▸ Exercise instructions
In the lines below, look for "Lemma". Copy each line where it appears.

▸ Task input
Lemma record_equivocation_ok c ev : cluster_ok c → cluster_ok (record_equivocation ev c).2.
Proof.
  intros [Hs Hn]. unfold record_equivocation.
  destruct (cl_validators c !! ee_validator_id ev) eqn:Hv; [|by split].
  destruct (cl_slashing_records c !! _); [by split|]. split; simpl; [|done].
  rewrite dom_insert_L. apply elem_of_dom_2 in Hv. set_solver.
Qed.
Lemma certificate_ok c h hash votes :
  cluster_ok c → cluster_ok (certificate_from_active_votes h hash votes c).2.
Proof.
  intros Hok. unfold certificate_from_active_votes.
  destruct (detect_equivocation votes) as [ev|]; [|done]. pose proof (record_equivocation_ok c ev Hok).
  unfold bind. by destruct (record_equivocation ev c) as [[] ?].
Qed.
Lemma insert_nodes_dom `{Host} l m m' : insert_nodes m l = Ok m' → dom m ⊆ dom m'.
Proof.
  revert m. induction l as [|[i s] l IH]; simpl; intros m; [by intros [= <-]|].
  case_decide; [done|]. intros Hm%IH. rewrite dom_insert_L in Hm. set_solver.
Qed.
Lemma cluster_new_ok `{Host} validators c : cluster_new validators = Ok c → cluster_ok c.
Proof.
  destruct validators as [|[id st] l]; simpl; [done|].
  rewrite decide_False by (rewrite lookup_empty; by intros []). intros. simplify_ok. subst.
  split; simpl; [set_solver|]. intros ->.
  match goal with H : insert_nodes _ _ = _ |- _ => apply insert_nodes_dom in H as Hd end.
  rewrite dom_insert_L, dom_empty_L in Hd. set_solver.
Qed.
Lemma finalize_ok `{Host} block c cert c' :
  cluster_ok c → finalize_block block c = (Ok cert, c') → cluster_ok c'.
Proof.
  intros Hok. unfold finalize_block, bind at 1, gets, id. intros Hrun.
  apply bind_Ok in Hrun as (u & c1 & Hu & Hrun). apply lift_Ok in Hu as [_ ->].
  apply bind_Ok in Hrun as (votes & c2 & Hvotes & Hc).
  apply collect_votes_Ok in Hvotes as [Hsl Hdom _ _ _]; [|apply NoDup_keys].
  assert (cluster_ok c2) as Hok2.
  { destruct Hok as [Hs Hn]. split; [by rewrite Hsl, Hdom|]. intros Hemp.
    rewrite Hemp, dom_empty_L in Hdom. symmetry in Hdom. by apply dom_empty_iff_L in Hdom. }
  apply (certificate_ok _ (hdr_height (blk_header block)) (block_hash block) votes) in Hok2.
  by rewrite Hc in Hok2.
Qed.
Lemma update_ok `{Host} c update cert :
  cluster_ok c → cluster_ok (apply_validator_set_update update cert c).2.
Proof.
  intros Hok. unfold apply_validator_set_update.
  match goal with |- context [match ?o with Ok _ => _ | _ => _ end] => destruct o as [[]| | |] eqn:Hval end;
    [|done..].
  simplify_ok. split; simpl; [|by apply update_nonempty]. destruct Hok as [Hs _].
  unfold updated_validators. rewrite dom_insert_all, !dom_delete_all. set_solver.
Qed.

(** Slashed validators are always members of a non-empty validator set
    (so the subtraction in [active_validator_count] does not underflow): this
    holds of a new cluster and is kept by recording equivocations, by making
    certificates, by finalizing blocks and by validator-set updates. *)
Theorem cluster_invariant `{Host} :
  (∀ validators c, cluster_new validators = Ok c → cluster_ok c) ∧
  ∀ c, cluster_ok c →
    (∀ ev, cluster_ok (record_equivocation ev c).2) ∧
    (∀ h hash votes, cluster_ok (certificate_from_active_votes h hash votes c).2) ∧
    (∀ block cert c', finalize_block block c = (Ok cert, c') → cluster_ok c') ∧
    (∀ update cert, cluster_ok (apply_validator_set_update update cert c).2).
Proof.
  split; [apply cluster_new_ok|]. intros c Hok.
  split_and!; eauto using record_equivocation_ok, certificate_ok, finalize_ok, update_ok.
Qed.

▸ Finished exercise
Lemma record_equivocation_ok c ev : cluster_ok c → cluster_ok (record_equivocation ev c).2.
Lemma certificate_ok c h hash votes :
Lemma insert_nodes_dom `{Host} l m m' : insert_nodes m l = Ok m' → dom m ⊆ dom m'.
Lemma cluster_new_ok `{Host} validators c : cluster_new validators = Ok c → cluster_ok c.
Lemma finalize_ok `{Host} block c cert c' :
Lemma update_ok `{Host} c update cert :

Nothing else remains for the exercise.